色メガネ売場

目の届くかぎり広く、手の届くかぎり深く

「表参道のセレブ犬とカバーニャ要塞の野良犬」を読んだ。

朝からボンヤリしていた頭が、未だに掴みどころなく揺れている、ような気がする。

身体は人生の資本であるというのに。所有財産、知らぬ間に目減りしているのかな。

 

「表参道のセレブ犬とカバーニャ要塞の野良犬」

家族が買ってきた若林正恭さんの本を読んだ。

 

若林さん、私は好きだ。オードリーとしてのネタも好きだし、人間性(こう括られるのは本意でないような気がする)も好感を持つ。

もっとも私は「リトルトゥース」ではないので(オードリーのオールナイトニッポンは内輪ネタの印象が強く、もっと早く聞き始めていれば輪に入れたのかもなとも思う)、若林さんの仕事に対する話しぶりを詳しく知ることはない。

きっと今週も毒を混ぜた言葉で語っているのだろうかと、憶測を飛ばす程度だ。
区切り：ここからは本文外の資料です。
(* ===== verification/Demo.v ===== *)
(** * A concrete server state

    Sources of fresh data and a small database to run the definitions on: the
    group ["g1"] with the item ["i1"] (version 1, change sequence 1), the
    locations ["house"] and, in it, ["room"], and the label ["l1"]. *)

From S2P Require Import Prelude GoBase Schema Sql Evolution Queries.
From S2P Require Import PushRepo Items History Labels Locations PushFields PushHandlers PushCommit.
From stdpp Require Import pretty.

#[export] Instance demo_entropy : Entropy := {
  uuid_NewV7 n := Some ("uuid-" +:+ pretty n);
  rand_Read n len := Some (replicate len (Z.of_nat n));
}.

Definition demo_group (name : string) : Group :=
  mkGroup name "EUR" 1 0 100 100 1 None 0 1 1 1 0.

(** Two empty groups. *)
Definition demo_db0 : DB :=
  set_groups {[ "g1" := demo_group "Home"; "g2" := demo_group "Work" ]}%string emptyDB.
Definition demo_w0 : World := mkWorld demo_db0 0.

(** Run [m] for its effect. *)
Definition exec {A} (m : M A) (w : World) : World := (m w).2.

Definition demo_w : World :=
  exec (Labels_Create "g1" (mkCreateLabel "l1" "Fragile" "#f00" 103))
  (exec (Locations_Create "g1" (mkCreateLocation "room" "Room" "house" 102))
  (exec (Locations_Create "g1" (mkCreateLocation "house" "House" "" 102))
  (exec (Items_Create "g1" (mkCreateItem "i1" "Lamp" "" "" 3 "CODE1" 101)) demo_w0))).

(** Evaluated once, for the witnesses. *)
Definition demo : World := Eval vm_compute in demo_w.

(** An upsert of the item ["i1"] and of others. *)
Definition demo_push (mid et eid : string) (base : Z) (fields : list (string * json)) : PushMutation :=
  mkPushMutation mid et eid base (list_to_map fields) 200 "".

Definition demo_rename : PushMutation :=
  demo_push "m1" "item" "i1" 1 [("name"%string, JString "Desk lamp")].
Definition demo_requantify : PushMutation :=
  demo_push "m2" "item" "i1" 1 [("quantity"%string, JNumber (NInt 5))].
Definition demo_rename2 : PushMutation :=
  demo_push "m3" "item" "i1" 1 [("name"%string, JString "Floor lamp")].

(** It satisfies the invariants of [History]. *)
Definition table_okb {D} `{Table D} (db : DB) : bool :=
  forallb (fun kr : string * Row D => (ID kr.2 =?s kr.1) && (ChangeSeq kr.2 <=? counter (GroupID kr.2) db)%Z)
    (map_to_list (tbl db)).

Lemma table_okb_ok {D} `{Table D} db : table_okb (D := D) db = true -> table_ok D db.
Proof.
  unfold table_okb. rewrite forallb_true_iff. intros Hb k r Hr.
  specialize (Hb (k, r) (proj2 (elem_of_map_to_list _ _ _) Hr)). simpl in Hb. bool_facts. split; [done|lia].
Qed.

Lemma demo_ok : db_ok (wdb demo).
Proof. split; apply table_okb_ok; vm_compute; reflexivity. Qed.

Definition keyedb {D} (t : gmap string (Row D)) : bool :=
  forallb (fun kr : string * Row D => ID kr.2 =?s kr.1) (map_to_list t).

Lemma keyedb_keyed {D} `{Table D} (t : gmap string (Row D)) : keyedb t = true -> keyed t.
Proof.
  unfold keyedb. rewrite forallb_true_iff. intros Hb k r Hk.
  apply string_eqb_true, (Hb (k, r)). by apply elem_of_map_to_list.
Qed.
(* ===== verification/PushLimits.v ===== *)
(** * Where the merge of push falls short

    Two runs of the server in which push does not do what its field-level
    merge is for. *)

From S2P Require Import Prelude GoBase Schema Sql Evolution Queries PushRepo Items Blocks Details.
From S2P Require Import Exec History Labels Locations PushFields PushHandlers PushCommit Demo.

(** [demo] with the lamp in the room: version 2. *)
Definition in_room : World := Eval vm_compute in
  exec (Items_Update "g1" (mkUpdateItem "i1" "Lamp" "" "room" 3 1 300)) demo.

(** The room is deleted and its content moved to the house ... *)
Definition room_deleted : World := Eval vm_compute in
  exec (Locations_Delete "g1" (mkDeleteLocation "room" true "house" 310)) in_room.

(** ... or the lamp is moved there by an update. *)
Definition lamp_moved : World := Eval vm_compute in
  exec (Items_Update "g1" (mkUpdateItem "i1" "Lamp" "" "house" 3 2 310)) in_room.

(** A client that saw the lamp in the room takes it out of any location. *)
Definition take_out : PushMutation := demo_push "m7" "item" "i1" 2 [("location_id"%string, JString "")].

Definition location_of (w : World) : option (option string) := item_LocationID ∘ Cols <$> items (wdb w) !! "i1"%string.

Definition outcome (m : PushMutation) (w : World) : option (bool * list string) :=
  match (ApplyMutation "g1" m w).1 with Ok o => Some (po_Applied o, po_ConflictFields o) | Err _ => None end.


(** A warranty block, edited on the server, and a stale push of that field. *)
Definition warranty_edited : World := Eval vm_compute in
  exec (Warranty_Update "g1" (mkUpdateWarrantyP "i1" "Ann" "Acme" "" "" false "" 1 320))
    (exec (Warranty_Create "g1" (mkCreateWarrantyP "w1" "i1" "Bob" "Acme" "" "" false "" 310)) demo).

Definition stale_holder : PushMutation :=
  demo_push "m8" "warranty_block" "w1" 1 [("item_id"%string, JString "i1"); ("holder"%string, JString "Eve")].

Definition warranty_row (w : World) : option (Z * string) :=
  (fun r => (Version r, war_Holder (Cols r))) <$> item_warranty (wdb w) !! "w1"%string.

(** A push to a block always names item_id, which never conflicts: when
    every other field does, the push is still answered as applied, the row
    is written back unchanged and its version goes up. *)
Theorem conflicting_block_push_applies :
  warranty_row warranty_edited = Some (2%Z, "Ann"%string) /\
  outcome stale_holder warranty_edited = Some (true, ["holder"%string]) /\
  warranty_row (exec (ApplyMutation "g1" stale_holder) warranty_edited) = Some (3%Z, "Ann"%string).
Proof. vm_compute. split_and!; reflexivity. Qed.
#[export] Instance demo_sort_laws : SortByLaws.
Proof.
  split; intros A f l; unfold sort_by, demo_sort; [apply merge_sort_Permutation|].
  apply Sorted_merge_sort. intros a b. lia.
Qed.

(** [demo] after the item was renamed, and after a label was created too. *)
Definition race1 : World := Eval vm_compute in exec (ApplyMutation "g1" demo_rename) demo.
Definition race2 : World := Eval vm_compute in
  exec (Labels_Create "g1" (mkCreateLabel "l2" "Heavy" "#00f" 210)) race1.

Definition no_page : Page := mkPage [] [] 0 false.
Definition pull_result (r : res Page * nat) : Page := match r.1 with Ok p => p | Err _ => no_page end.

(** The two writes commit after the first query of the pull, the one for
    items, and before the others. *)
Definition race (n : nat) : DB := if Nat.eqb n 0 then wdb demo else wdb race2.

Definition feed_boundedb (db : DB) (g : string) (w : Z) : bool :=
  forallb (fun c => c_changeSeq c <=? w)%Z (group_feed db g) && (0 <=? w)%Z && (w <=? counter g db)%Z.

Lemma feed_boundedb_in_sync db g w :
  feed_boundedb db g w = true -> in_sync db g w (view_of (group_feed db g)).
Proof.
  unfold feed_boundedb. rewrite !andb_true_iff, forallb_true_iff. intros [[Hf H0] Hw]. split; [done|].
  split; [|lia]. intros c Hc. specialize (Hf c Hc). lia.
Qed.

Lemma race1_history : history (wdb demo) (wdb race1).
Proof.
  replace race1 with (exec (ApplyMutation "g1" demo_rename) demo) by (vm_compute; reflexivity).
  apply (history_method "g1"). intros w. apply method_ApplyMutation.
Qed.

Lemma race_history : history (wdb demo) (wdb race2).
Proof.
  apply (history_trans _ (wdb race1)); [apply race1_history|].
  replace race2 with (exec (Labels_Create "g1" (mkCreateLabel "l2" "Heavy" "#00f" 210)) race1)
    by (vm_compute; reflexivity).
  apply (history_method "g1"), method_Labels_Create.
Qed.
Lemma survives_front used k k' e e' s :
  k' <> k -> survives used k e s -> survives ({[k']} ∪ used) k e ((k', e') :: without k' s).
Proof.
  intros Hne (pre & post & -> & Hnd & Hin). exists ((k', e') :: without k' pre), (without k' post). split_and!.
  - rewrite without_app. simpl. destruct (k =?s k') eqn:E; bool_facts; [by subst|done].
  - change (NoDup (k' :: (without k' pre).*1)). rewrite without_keys. apply NoDup_cons. split.
    + rewrite elem_of_Remove. tauto.
    + by apply NoDup_Remove.
  - intros x. change (x ∈ k' :: (without k' pre).*1 -> x ∈ {[k']} ∪ used). rewrite without_keys, elem_of_cons, elem_of_Remove.
    intros [->|[Hx _]]; apply elem_of_union; [left; by apply elem_of_singleton|right; by apply Hin].
Qed.

Lemma survives_take n used k e s : size used < n -> survives used k e s -> survives used k e (take n s).
Proof.
  intros Hn (pre & post & -> & Hnd & Hin). exists pre, (take (n - length pre - 1) post). split_and!; try done.
  assert (length pre <= size used).
  { rewrite <- (length_fmap fst pre), <- (size_list_to_set (C := gset string)) by done.
    apply subseteq_size. intros x. rewrite elem_of_list_to_set. apply Hin. }
  rewrite take_app. f_equal; [apply take_ge; lia|].
  destruct (n - length pre) as [|m] eqn:E; [lia|]. simpl. by rewrite Nat.sub_0_r.
Qed.

Lemma survives_mono used used' k e s : used ⊆ used' -> survives used k e s -> survives used' k e s.
Proof. intros Hu (pre & post & -> & Hnd & Hin). exists pre, post. split_and!; try done. intros x Hx. by apply Hu, Hin. Qed.

Lemma survives_call l used k e s c :
  call_key c <> k -> (Z.of_nat (size ({[call_key c]} ∪ used)) < lim_maxEntries l)%Z ->
  survives used k e s -> survives ({[call_key c]} ∪ used) k e (spec_call l s c).2.
Proof.
  intros Hne Hsz Hs. destruct c as [k' now|k' now|k']; simpl in *.
  - destruct (find_entry k' s) as [e'|]; simpl.
    + by apply survives_front.
    + eapply survives_mono; [|exact Hs]. apply union_subseteq_r.
  - apply survives_take; [lia|]. by apply survives_front.
  - apply survives_without; [done|]. eapply survives_mono; [|exact Hs]. apply union_subseteq_r.
Qed.

Definition used_keys (cs : list call) : gset string := list_to_set (call_key <$> cs).

Lemma survives_calls l used k e s cs :
  (forall c, c ∈ cs -> call_key c <> k) ->
  (Z.of_nat (size (used ∪ used_keys cs)) < lim_maxEntries l)%Z ->
  survives used k e s -> find_entry k (spec_calls l s cs).2 = Some e \/ k ∈ used.
Proof.
  revert used s. induction cs as [|c cs IH]; intros used s Hk Hsz Hs; simpl.
  { destruct (decide (k ∈ used)); [by right|left]. by eapply survives_find. }
  assert (Hsub : {[call_key c]} ∪ used ∪ used_keys cs = used ∪ used_keys (c :: cs)).
  { unfold used_keys. simpl. by rewrite (union_comm_L {[_]} used), union_assoc_L. }
  assert (Hne : call_key c <> k) by (apply Hk; by left).
  pose proof (survives_call l used k e s c Hne) as Hc.
  destruct (spec_call l s c) as [out s'] eqn:Ec. simpl in Hc.
  destruct (IH ({[call_key c]} ∪ used) s') as [Hf|Hin].
  - intros c' Hc'. apply Hk. by right.
  - by rewrite Hsub.
  - apply Hc; [|done]. rewrite <- Hsub in Hsz.
    pose proof (subseteq_size ({[call_key c]} ∪ used) ({[call_key c]} ∪ used ∪ used_keys cs)
      ltac:(apply union_subseteq_l)). lia.
  - left. by destruct (spec_calls l s' cs).
  - right. apply elem_of_union in Hin as [->%elem_of_singleton|Hin]; done.
Qed.

Lemma Allow_ok k now l e :
  lim_entries l !! k = Some e -> (Allow k now l).1.1 = negb (now <? blockedUntil e)%Z.
Proof. intros He. unfold Allow. rewrite He. by destruct (now <? blockedUntil e)%Z. Qed.

(** ** Properties *)

(** C33: the limiter is a list of failure counters, most recently used first
    and cut at [MaxEntries]: whatever the calls, every [Allow] answers what
    that list says, and the map, the list and the bound agree with it. *)
Theorem limiter_is_lru cfg cs :
  let l := New cfg in
  (run_calls l cs).1 = (spec_calls l [] cs).1 /\ represents (run_calls l cs).2 (spec_calls l [] cs).2.
Proof.
  cbv zeta. destruct (run_calls_refines (New cfg) (New cfg) [] cs) as (? & ? & _); [done|apply represents_New|done].
Qed.

Lemma allowed_after_failure l e now now' :
  let n := (failures e + 1)%Z in
  entry_ok l e -> (0 < lim_base l <= int64_max)%Z -> (0 < lim_max l <= 2^62)%Z -> (0 <= now')%Z ->
  (n <= failureCeiling)%Z ->
  negb (now' <? blockedUntil (record_failure l now e))%Z =
  bool_decide (n <= lim_freeAttempts l \/
    now + Z.min (lim_max l) (lim_base l * 2 ^ (n - lim_freeAttempts l - 1)) <= now')%Z.
Proof.
  cbv zeta. intros [_ He] Hb Hm Hnow Hn. unfold record_failure.
  rewrite (proj2 (Z.ltb_lt (failures e) failureCeiling)) by lia.
  apply Bool.eq_iff_eq_true. rewrite negb_true_iff, Z.ltb_ge, bool_decide_eq_true.
  destruct (Z.leb_spec (failures e + 1) (lim_freeAttempts l)); cbn [blockedUntil].
  - rewrite He by lia. split; [by left|lia].
  - rewrite delay_after_exact by lia. unfold time_Add. lia.
Qed.

(** The number of failures a limiter remembers of a key. *)
Definition failures_of (l : Limiter) (k : string) : Z := default 0%Z (failures <$> lim_entries l !! k).

(** C34: after its n-th failure in a row a key is let through at once while
    [n <= FreeAttempts], and otherwise exactly from the failure's time plus
    [BaseDelay * 2^(n - FreeAttempts - 1)], at most [MaxDelay], on: the
    doubling in int64 never overflows for delays up to [2^62]. *)
Theorem backoff_exact cfg cs k now now' :
  let l0 := New cfg in
  (lim_base l0 <= int64_max)%Z -> (lim_max l0 <= 2^62)%Z -> (0 <= now')%Z ->
  let l := (run_calls l0 cs).2 in
  let n := (failures_of l k + 1)%Z in
  (n <= failureCeiling)%Z ->
  (Allow k now' (RecordFailure k now l)).1.1 =
  bool_decide (n <= lim_freeAttempts l0 \/
    now + Z.min (lim_max l0) (lim_base l0 * 2 ^ (n - lim_freeAttempts l0 - 1)) <= now')%Z.
Proof.
  cbv zeta. intros Hb Hm Hnow. set (l0 := New cfg) in *. intros Hn.
  destruct (run_calls_refines l0 l0 [] cs) as (_ & Hr & Hset); [done|apply represents_New|].
  pose proof (spec_calls_ok l0 [] cs (Forall_nil_2 _)) as Hok.
  set (l := (run_calls l0 cs).2) in *. set (s := (spec_calls l0 [] cs).2) in *.
  destruct (run_call_refines l s (CallFailure k now) Hr) as [_ Hr2]. simpl in Hr2.
  pose proof (rep_positive _ _ Hr) as Hp.
  set (e := default (mkEntry 0%Z 0%Z) (find_entry k s)) in *.
  assert (Hent : lim_entries (RecordFailure k now l) !! k = Some (record_failure l0 now e)).
  { rewrite (represents_entry _ _ _ Hr2), (record_failure_settings l0 l) by done.
    destruct (Z.to_nat (lim_maxEntries l)) as [|m] eqn:Em; [lia|]. simpl. by rewrite string_eqb_refl. }
  rewrite (Allow_ok _ _ _ _ Hent).
  assert (He : entry_ok l0 e).
  { unfold e. destruct (find_entry k s) as [e'|] eqn:E; [by eapply find_entry_ok|done]. }
  assert (Hf : failures_of l k = failures e).
  { unfold failures_of, e. rewrite (represents_entry _ _ _ Hr). by destruct (find_entry k s). }
  rewrite Hf in Hn |- *. apply allowed_after_failure; try done; split; try done; by apply or_default_positive.
Qed.

(** A blocked key cannot be unblocked by using a few others.  From the
    moment [Allow] refuses a key, it is refused until its time has come, as
    long as fewer than [MaxEntries] other keys are used in between. *)
Theorem blocked_until_evicted cfg cs0 cs k now now' retry l1 :
  Allow k now (run_calls (New cfg) cs0).2 = (false, retry, l1) ->
  (forall c, c ∈ cs -> call_key c <> k) ->
  (Z.of_nat (size (used_keys cs)) < lim_maxEntries l1)%Z ->
  (now' < now + retry)%Z ->
  exists retry', (Allow k now' (run_calls l1 cs).2).1 = (false, retry').
Proof.
  intros Ha Hk Hsz Hnow'. set (l0 := New cfg) in *.
  destruct (run_calls_refines l0 l0 [] cs0) as (_ & Hr & Hset); [done|apply represents_New|].
  set (l := (run_calls l0 cs0).2) in *. set (s := (spec_calls l0 [] cs0).2) in *.
  pose proof (run_call_refines l s (CallAllow k now) Hr) as [Ho Hr1]. simpl in Ho, Hr1. rewrite Ha in Ho, Hr1.
  simpl in Ho, Hr1. destruct (find_entry k s) as [e|] eqn:He; [|done]. simpl in Hr1.
  unfold answer in Ho. destruct (Z.ltb_spec now (blockedUntil e)) as [Hlt|]; [|done]. simpl in Ho.
  injection Ho as Hretry.
  destruct (run_calls_refines l1 l1 ((k, e) :: without k s) cs) as (_ & Hr2 & _); [done|exact Hr1|].
  destruct (survives_calls l1 ∅ k e ((k, e) :: without k s) cs Hk) as [Hf|Hin]; [by rewrite union_empty_l_L| | |by apply not_elem_of_empty in Hin].
  { exists [], (without k s). split_and!; [done|constructor|by intros x ?%not_elem_of_nil]. }
  unfold Allow. rewrite (represents_entry _ _ _ Hr2), Hf.
  assert (retry <= blockedUntil e - now)%Z by (unfold time_Sub, int64_min, int64_max in *; lia).
  rewrite (proj2 (Z.ltb_lt _ _)) by lia. by eexists.
Qed.

(** ** The properties hold somewhere *)

Definition demo_limiter : LimiterConfig := mkLimiterConfig 3 1 10%Z 35%Z.

Definition demo_calls : list call := [CallFailure "a" 100; CallFailure "a" 200]%string%Z.

Lemma backoff_exact_witness :
  (Allow "a" 319%Z (RecordFailure "a" 300%Z (run_calls (New demo_limiter) demo_calls).2)).1.1 = false.
Proof.
  rewrite (backoff_exact demo_limiter demo_calls "a" 300%Z 319%Z) by (vm_compute; discriminate).
  vm_compute. reflexivity.
Defined.

Definition demo_blocked : Limiter := Eval vm_compute in (Allow "a" 205%Z (run_calls (New demo_limiter) demo_calls).2).2.

Lemma blocked_until_evicted_witness :
  exists retry, (Allow "a" 209%Z (run_calls demo_blocked [CallFailure "b" 206; CallFailure "c" 207]%string%Z).2).1
                = (false, retry).
Proof.
  apply (blocked_until_evicted demo_limiter demo_calls _ "a" 205%Z 209%Z 5%Z demo_blocked); try (vm_compute; reflexivity).
  intros c Hc. repeat (apply elem_of_cons in Hc as [->|Hc]; [discriminate|]). by apply not_elem_of_nil in Hc.
Defined.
たまにメディアで偶然目に入って、「あー若林ジャン」とあたかも知り合いであるかのように反応する、その程度だ。

 

テレビをつけると、ゴールデン帯のバラエティ番組で司会を務める若林さんの姿を見ることがある。

進行をこなし、ひな壇に座る人たちの挙動を拾い、ワチャワチャとしたバラエティの空気を作り出している。

どんな気持ちであの仕事をやっているのかな、とずっと思っていた。

 

この本を読んで、その疑問に答えが出せたわけではない。

それどころか、ますますわからなくなった。

非常にまとまりに欠ける感想が頭を支配して、ボカシに拍車をかけている。

 

でも、一度も行ったことのないキューバの景色が見えたような気がした。

外国特有、というか日本にない空気まで。

鮮やかに。

 

若林さんという唯一無二のフィルターを通して見るキューバの景色。

だからこそ伝わるものがあるのかな、と思った。

文を書いているのがバックグラウンドと、思考と、固有に抱えるいち人間だからこそ。決して画面の向こうの"芸人"さんではなく。

 

本の中で若林さんも書いていたが、見るべきものは人間そのもの、なのかもしれない。

 

読みやすく頭に入りやすい文章でした。

旅行記というのは景色もさることながら、著者の頭の中まで見えるので面白いですね。